Hungary
The
Hungarian Parliament, led by far-right nationalists, the week before last gave
the authoritarian Prime Minister the power for an indefinite period to rule by
decree and to suspend the legislature and even parliamentary elections, using
the coronavirus pandemic as an excuse to seize more powers. The first powers exercised were used for
non-pandemic matters.
Hungary has become increasingly autocratic
and corrupt. Several fellow European
Union members have warned about the excessive measures eroding representative
government and liberty. The European
People’s party, of which the ruling Hungarian party is a suspended member,
should consider expelling it, if the measure is not lifted within a reasonable
time.
Syria
The Organization for the
Prohibition of Chemical Weapons, of which 193 States are members, including Syria, reports Syria’s Bashar Assad regime used
chlorine and sarin gas on civilian targets in 2017 during the Syrian Civil War. The Baathist regime had lied that its
chemical weapons had been re-purposed to conventional weapons, but had provided
no proof of the conversion.
The war has lasted nine years and
claimed hundreds of thousands of lives and displaced millions. Non-Islamist Arabs and Kurds and Islamists
have rebelled against the tyrant Assad. Iran, the Russian Federation and the Lebanese
Shi’ite terrorist organization back Assad.
The United States and
some Western and Arab allies were fighting the Islamist terrorists in Syria while supporting some non-Islamist Arabs
and Kurds, with Turkey,
ever-wary of the Kurds because of domestic concerns about separatism, backing
its own faction. The U.S. did punish
Assad in 2017 with limited air strikes for using chemical weapons. Israel
has also struck weapons of mass destruction targets in Syria before
and during the war. Russia, led by
tyrant Vladimir Putin, has consistently defended Assad at the United Nations
from allegations of using chemical weapons.

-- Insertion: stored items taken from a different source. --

Definition get_session : M session := fun w => (Ok (sess w), w).
Definition put_session (s : session) : M unit := fun w => (Ok tt, set_sess s w).

Definition csv_file (p : path) (w : world) : option Csv.table :=
  match p with
  | USERS_CSV => users_csv w
  | SUBMISSIONS_CSV => submissions_csv w
  | RESUMES_FOLDER _ => None
  end.

Definition stored (filename : string) (w : world) : bool :=
  existsb (fun f => String.eqb (fst f) filename) (resumes w).

(** [os.path.exists(os.path.join(RESUMES_FOLDER, filename))]: a stored file,
    or the folder itself when the name is empty. *)
Definition save_path_exists (filename : string) (w : world) : bool :=
  negb (truthy filename) || stored filename w.

(** [os.path.exists(p)]. *)
Definition path_exists (p : path) : M bool :=
  fun w =>
    (Ok match p with
        | RESUMES_FOLDER filename => save_path_exists filename w
        | _ => match csv_file p w with Some _ => true | None => false end
        end, w).

(** [with open(p, "r") as f: ... csv.DictReader(f) ...]: the rows read. *)
Definition read_dicts (p : path) : M (list Csv.record) :=
  fun w =>
    let w' := log_open p mode_r w in
    match csv_file p w with
    | Some t => (Ok (Csv.read_file t), w')
    | None =>
        (Raise (mkExn FileNotFoundError "[Errno 2] No such file or directory"), w')
    end.

(** [with open(p, "a") as f: csv.writer(f).writerow(r)]: the file is created
    when it does not exist. *)
Definition append_row (p : path) (r : Csv.row) : M unit :=
  fun w =>
    let t := match csv_file p w with Some t => t | None => [] end in
    let w' := log_open p mode_a w in
    (Ok tt,
     match p with
     | USERS_CSV => set_users (Some (t ++ [r])%list) w'
     | SUBMISSIONS_CSV => set_submissions (Some (t ++ [r])%list) w'
     | RESUMES_FOLDER _ => w'
     end).

(** [resume.save(save_path)]: writes the bytes under the name, replacing a
    file of that name. *)
Definition save (filename bytes : string) : M unit :=
  fun w =>
    (Ok tt,
     set_resumes
       (filter (fun f => negb (String.eqb (fst f) filename)) (resumes w)
          ++ [(filename, bytes)])%list
       (log_open (RESUMES_FOLDER filename) mode_wb w)).

(** *** Requests and responses *)

Inductive http_method := GET | POST.

(** An uploaded file ([werkzeug.FileStorage]): true when its name is not
    empty. *)
Record file_storage := mkFile { filename : string; stream : string }.

Record request := mkRequest {
  method : http_method;
  form : list (string * string);
  files : list (string * file_storage)
}.

Definition form_get (req : request) (key default : string) : string :=
  match lookup key (form req) with Some v => v | None => default end.

Inductive response :=
| redirect (endpoint : string)
| render_template (template : string) (data : list Csv.record).

(** ** Configuration and start-up (lines 16 to 32) *)

Definition ALLOWED_EXT : list string := [".pdf"].

Definition users_header : Csv.row := ["Email"; "Password"; "IsAdmin"].
Definition admin_row : Csv.row := ["admin@admin.com"; "admin123"; "1"].
Definition submissions_header : Csv.row :=
  ["Name"; "Email"; "Skills"; "Filename"; "AIScore"; "BestRole"; "AIFeedback"].

(** Creates each CSV file that does not exist yet. *)
Definition startup (w : world) : world :=
  let w :=
    match users_csv w with
    | Some _ => w
    | None => set_users (Some [users_header; admin_row]) w
    end in
  match submissions_csv w with
  | Some _ => w
  | None => set_submissions (Some [submissions_header]) w
  end.

(** A first deployment: no file exists, and the client has no session. *)
Definition fresh : world :=
  mkWorld None None [] (mkSession None None) [] [].

(** ** Helpers *)

Definition allowed_file (filename : string) : bool :=
  let ext := lower (snd (splitext filename)) in
  existsb (String.eqb ext) ALLOWED_EXT.

(** [f"{base}_{counter}{ext}"]. *)
Definition candidate (base ext : string) (counter : Z) : string :=
  base ++ "_" ++ str_of_int counter ++ ext.
(** * chain.js: the resolution engine of [Chain], and the [all] combinator

    A shallow embedding of [lib/chain.js].  JavaScript values are a small
    inductive type; every object the library mutates (chains, the closure
    variables of one settlement, the closure variables of one [all] call,
    the [nextTick] queue) lives in an explicit store, [World], that the
    functions thread through.  The embedded functions keep the names of the
    source; where the source has several functions of one name (the method
    [Chain.prototype.chain], the closure [chain] of a settlement, the
    exported [chain]) a prefix tells them apart.

    Embedded: the constructor, [_chain], [Chain.prototype.chain], [spread],
    [fail], [fin], [reject] and [resolve] with its inner [resolve] and the
    closures [delay], [next], [chain], [fail], [reject], [aCall], [nCall]
    and [cCall] of a settlement, the adapters [aCall], [nCall] and [cCall]
    of [Chain.prototype] and of the module, [all], [each], [start], [now],
    [chain], [fail] and [setImmediate] of the module.  Not embedded:
    [then], a chainable passed where a function is expected, a function
    handed to an adapter that calls its callback before it returns, the
    context as a value (what a [noHijack] function is handed first, see
    [call]), and the diagnostic output (what the logging line of
    [resolve] reads of a caught exception is embedded: reading it can
    raise). *)

From Stdlib Require Import ZArith String.
From stdpp Require Import base option list.

Set Warnings "-register-all".
Local Open Scope string_scope.
Local Open Scope list_scope.
Local Open Scope nat_scope.

(** ** Values *)

(** The three marker objects [NOW], [TICK] and [PAUSE] (compared by
    identity in the source). *)
Inductive Sentinel : Type := NOW | TICK | PAUSE.

(** JavaScript values, as far as the library tells them apart.
    [VOptions tick now pause value] is an object literal whose [tick], [now]
    and [pause] attributes are (or are not) the respective sentinel, and
    whose [value] attribute is [value]. [VChain c] is a reference to the
    [Chain] stored at index [c]; [VThenable t] is a foreign object that has a
    [then] method and no [chain] method: its [then] keeps the functions it
    is given and calls one of them later. Every other value has neither
    method. Arrays are values: the library writes to no array that it has
    handed on. *)
Inductive Val : Type :=
| VUndef
| VNull
| VBool (b : bool)
| VNum (n : Z)
| VStr (s : string)
| VArr (l : list Val)
| VError (msg : string)
| VObj (tag : nat)
| VSentinel (s : Sentinel)
| VOptions (tick now pause : bool) (value : Val)
| VChain (c : nat)
| VThenable (t : nat).

(** [!!v] *)
Definition truthy (v : Val) : bool :=
  match v with
  | VUndef | VNull | VBool false | VNum 0 | VStr "" => false
  | _ => true
  end.

(** [typeof v === 'undefined'] *)
Definition is_undefined (v : Val) : bool :=
  match v with VUndef => true | _ => false end.

(** [Array.isArray(v)] *)
Definition isArray (v : Val) : bool :=
  match v with VArr _ => true | _ => false end.

(** [isThenable]: [object && typeof object.then === 'function']. A [Chain]
    has a [then] method. *)
Definition isThenable (object : Val) : bool :=
  match object with VChain _ | VThenable _ => true | _ => false end.

(** [isChainable]: [object && typeof object.chain === 'function']. *)
Definition isChainable (object : Val) : bool :=
  match object with VChain _ => true | _ => false end.

(** [Array.isArray(v) ? v : [v]], the argument list a value is applied as. *)
Definition to_args (v : Val) : list Val :=
  match v with VArr l => l | _ => [v] end.

(** [a[k] = v] on a JavaScript array: writing past the end extends the
    array, the slots in between are holes (they read as [undefined]). *)
Definition js_set (k : nat) (v : Val) (a : list Val) : list Val :=
  if decide (k < length a) then <[k := v]> a
  else a ++ replicate (k - length a) VUndef ++ [v].
(** ** Rendering twice *)

(** C9. Rendering twice with no change to the table in between writes the
    same bytes both times: when [Print] returns, leaving the table [u] and
    having written [out], a second [Print] on [u] leaves [u] and writes
    [out] again.  And [Print] does return, twice the same, on a table whose
    rows fit the header, that has no header separator, and no first-column
    formatter unless every row has a first cell. *)
Theorem Print_twice_same_output (t : table) :
  (forall u out, Print t = Some (u, out) -> Print u = Some (u, out)) /\
  (rowsFit t -> HeaderSeparatorRune t = 0 ->
   FirstColumnFormatter t = None \/ hasColumn 0 (rows t) ->
   exists u out, Print t = Some (u, out) /\ Print u = Some (u, out)).
Proof.
  assert (Htwice : forall u out, Print t = Some (u, out) -> Print u = Some (u, out)).
  { intros u out HP. pose proof (Print_widths t u out HP) as Hcalc.
    apply calculateWidths_shape in Hcalc. rewrite Hcalc at 1.
    by rewrite Print_stale. }
  split; [exact Htwice|]. intros Hfit Hsep Hfirst.
  destruct (Print_completes t Hfit Hsep Hfirst) as (u & out & HP).
  exists u, out. split; [done|by apply Htwice].
Qed.

(** * The properties at concrete tables *)

Ltac evaluated := vm_compute; first [reflexivity | discriminate | lia].

Lemma Print_computes_widths_witness :
  rowsFit people /\ metricFits people /\
  calculateWidths people = Some (set_widths people (specWidths people)) /\
  specWidths people = [9; 5; 13].
Proof.
  assert (Hfit : rowsFit people) by (repeat constructor).
  assert (Hmetric : metricFits people).
  { split; [evaluated|]. repeat constructor; evaluated. }
  split; [exact Hfit|]. split; [exact Hmetric|].
  split; [exact (proj1 (Print_computes_widths people Hfit Hmetric))|].
  reflexivity.
Defined.


Lemma AddRow_appends_lines_witness :
  AddRow text people [twoLines; "x"; "y"; "z"]
    = set_rows people (rows people ++ [["a"; "x"; "y"]; ["b"; ""; ""]]) /\
  lineOf text twoLines <$> seq 0 (S (lineBreaks text twoLines)) = ["a"; "b"] /\
  (exists new : list (list string),
    AddRow text people [twoLines; "x"; "y"; "z"] = set_rows people (rows people ++ new) /\
    length new = 2%nat /\
    forall i row, new !! i = Some row ->
      length row = 3%nat /\
      (forall j val, (j < 3)%nat -> [twoLines; "x"; "y"; "z"] !! j = Some val ->
         row !! j = Some (lineOf text val i)) /\
      (forall j, (j < 3)%nat -> (4 <= j)%nat -> row !! j = Some EmptyString)) /\
  (forall val : string,
     Forall (fun piece => GoStrings.Count piece GoStrings.LF = 0%nat)
       (lineOf text val <$> seq 0 (S (lineBreaks text val))) /\
     Fmt.join (String GoStrings.LF EmptyString)
       (lineOf text val <$> seq 0 (S (lineBreaks text val))) = text val /\
     (forall i, (lineBreaks text val < i)%nat -> lineOf text val i = EmptyString)).
Proof.
  split; [reflexivity|]. split; [reflexivity|].
  exact (AddRow_appends_lines text people [twoLines; "x"; "y"; "z"]).
Defined.

Lemma Comparator_contract_witness :
  StringComparison "apple" "banana" = -1 /\
  NumericalComparison Z.ltb parseDigits "10" "5" = 1 /\
  NumericalComparison Z.ltb parseDigits "bad" "5" = 1 /\
  BoolComparison "invalid" "false" = -1.
Proof.
  destruct (Comparator_contract Z.ltb parseDigits 10 5
              eq_refl eq_refl eq_refl eq_refl eq_refl)
    as (H1 & H2 & _ & _ & _ & _ & H3 & H4).
  split; [exact H1|]. split; [exact H2|]. split; [exact H3|exact H4].
Defined.

Lemma Sort_validation_witness :
  outOfRange people 3 /\
  SortBy people 3 StringComparison
    = Some (people, Some (ErrInvalidColumnIndex 3 3)).
Proof.
  assert (Hout : outOfRange people 3) by (right; evaluated).
  destruct (proj1 (Sort_validation people) 3 StringComparison) as [Hiff Hres].
  destruct (proj1 Hiff Hout) as (u & e & Hsort).
  destruct (Hres u e Hsort) as [Hu He].
  split; [exact Hout|]. rewrite Hsort, Hu, He. reflexivity.
Defined.

Lemma ExportJSON_behaviour_witness :
  ExportJSON quoted (fun _ => None) widgets 0 = ([exampleJSON], None).
Proof.
  refine (proj2 (ExportJSON_behaviour quoted (fun _ => None)) widgets eq_refl eq_refl _).
  repeat constructor.
Defined.

Lemma Print_twice_same_output_witness :
  exists u out, Print people = Some (u, out) /\ length out = 6%nat /\
                Print u = Some (u, out).
Proof.
  destruct (Print people) as [[u out]|] eqn:HP.
  - exists u, out. split; [reflexivity|]. split.
    + vm_compute in HP. injection HP as _ <-. reflexivity.
    + exact (proj1 (Print_twice_same_output people) u out HP).
  - vm_compute in HP. discriminate HP.
Defined.

Lemma SortByMultiple_no_criteria_witness :
  SortByMultiple people [] = Some (people, None).
Proof. exact (proj1 (SortByMultiple_no_criteria people)). Defined.

(** * Further properties *)

(** ** Sorting rearranges and nothing else *)

Lemma swapStep_Permutation {A : Type} (lt : A -> A -> option bool) (l l' : list A) :
  rtc (swapStep lt) l l' -> l' ≡ₚ l.
Proof.
  induction 1 as [l|l l1 l' Hstep _ IH]; [done|].
  rewrite IH. destruct Hstep as [l k x y Hy Hx _].
  destruct (adjacent_decompose l k y x Hy Hx) as [H1 H2].
  rewrite H2. rewrite H1 at 3. apply Permutation_app_head, perm_swap.
Qed.

Lemma SliceStable_Permutation {A : Type} (less : list A -> nat -> nat -> option bool)
    (lt : A -> A -> option bool) (data data' : list A) :
  (forall d i j x y, d !! i = Some x -> d !! j = Some y -> less d i j = lt x y) ->
  GoSort.SliceStable less data = Some data' -> data' ≡ₚ data.
Proof.
  intros Hreads Hsort. eapply swapStep_Permutation.
  by eapply SliceStable_steps.
Qed.

Lemma SortBy_rearranges (t u : table) (n : Z) (cmpFn : ComparisonFunc)
    (e : option error) :
  SortBy t n cmpFn = Some (u, e) -> u = set_rows t (rows u) /\ rows u ≡ₚ rows t.
Proof.
  unfold SortBy. destruct (_ || _).
  - intros [= <- <-]. by rewrite set_rows_same.
  - destruct (GoSort.SliceStable _ _) as [rs|] eqn:Hsort; simpl; [|done].
    intros [= <- <-]. simpl. split; [done|].
    eapply SliceStable_Permutation; [apply (lessBy_reads (Z.to_nat n) cmpFn)|done].
Qed.

Lemma SortByMultiple_rearranges (t u : table) (criteria : list SortCriterion)
    (e : option error) :
  SortByMultiple t criteria = Some (u, e) ->
  u = set_rows t (rows u) /\ rows u ≡ₚ rows t.
Proof.
  unfold SortByMultiple. destruct (invalidCriterion t criteria).
  - intros [= <- <-]. by rewrite set_rows_same.
  - destruct (GoSort.SliceStable _ _) as [rs|] eqn:Hsort; simpl; [|done].
    intros [= <- <-]. simpl. split; [done|].
    eapply SliceStable_Permutation; [apply (lessByMultiple_reads criteria)|done].
Qed.

(** X1. Whatever [SortBy] or [SortByMultiple] returns, error or not, the
    table it leaves has the header and the configuration it had, and its rows
    are the rows it had in some order: none lost, none repeated, none
    changed. *)
Theorem Sort_only_rearranges (t : table) :
  (forall n cmpFn u e,
     SortBy t n cmpFn = Some (u, e) ->
     u = set_rows t (rows u) /\ rows u ≡ₚ rows t) /\
  (forall criteria u e,
     SortByMultiple t criteria = Some (u, e) ->
     u = set_rows t (rows u) /\ rows u ≡ₚ rows t).
Proof.
  split.
  - intros n cmpFn u e. apply SortBy_rearranges.
  - intros criteria u e. apply SortByMultiple_rearranges.
Qed.

(** ** One criterion *)

Section SortAgrees.
Context {A : Type}.
Variables less1 less2 : list A -> nat -> nat -> option bool.
Variable ok : A -> Prop.
Hypothesis agree :
  forall data i j x y, data !! i = Some x -> data !! j = Some y ->
    ok x -> ok y -> less1 data i j = less2 data i j.

Lemma sift_agrees (data : list A) (a j : nat) :
  (j < length data)%nat -> Forall ok data ->
  GoSort.sift less1 data a j = GoSort.sift less2 data a j.
Proof.
  revert data. induction j as [|j IH]; intros data Hj Hok; simpl; [done|].
  case_decide; [|done].
  destruct (lookup_lt_is_Some_2 data (S j)) as [x Hx]; [lia|].
  destruct (lookup_lt_is_Some_2 data j) as [y Hy]; [lia|].
  rewrite (agree data (S j) j x y Hx Hy)
    by (eapply Forall_lookup_1; eauto).
  destruct (less2 data (S j) j) as [[|]|]; simpl; [|done..].
  unfold GoSort.Swap. rewrite Hx, Hy. simpl.
  apply IH; [rewrite !length_insert; lia|].
  repeat apply Forall_insert; [done|..]; eapply Forall_lookup_1; eauto.
Qed.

Russian forces had targeted hospitals and aid convoys with bombing for
their Syrian ally.
China
There were
several arrests last week of leaders of peaceful protests in Hong
Kong over the years that had taken place over the last several
years.
Communist China had promised when
the city-state reverted to Chinese rule from British rule in 1997 that it would
respect Hong Kong’s autonomy and liberty, but Peking
has increasingly encroached on the territory’s freedom. Mass protests were sparked last year when the
Peking-dominated territorial government proposed an extradition law that would
have allowed Hong Kong residents to be
deported to the mainland for suspicion of crimes committed in the territory,
which could have been a tool against dissidents. The outcry forced the measure to be
withdrawn, but other concerns remain, including the treatment of protestors,
which have been validated by the latest roundup.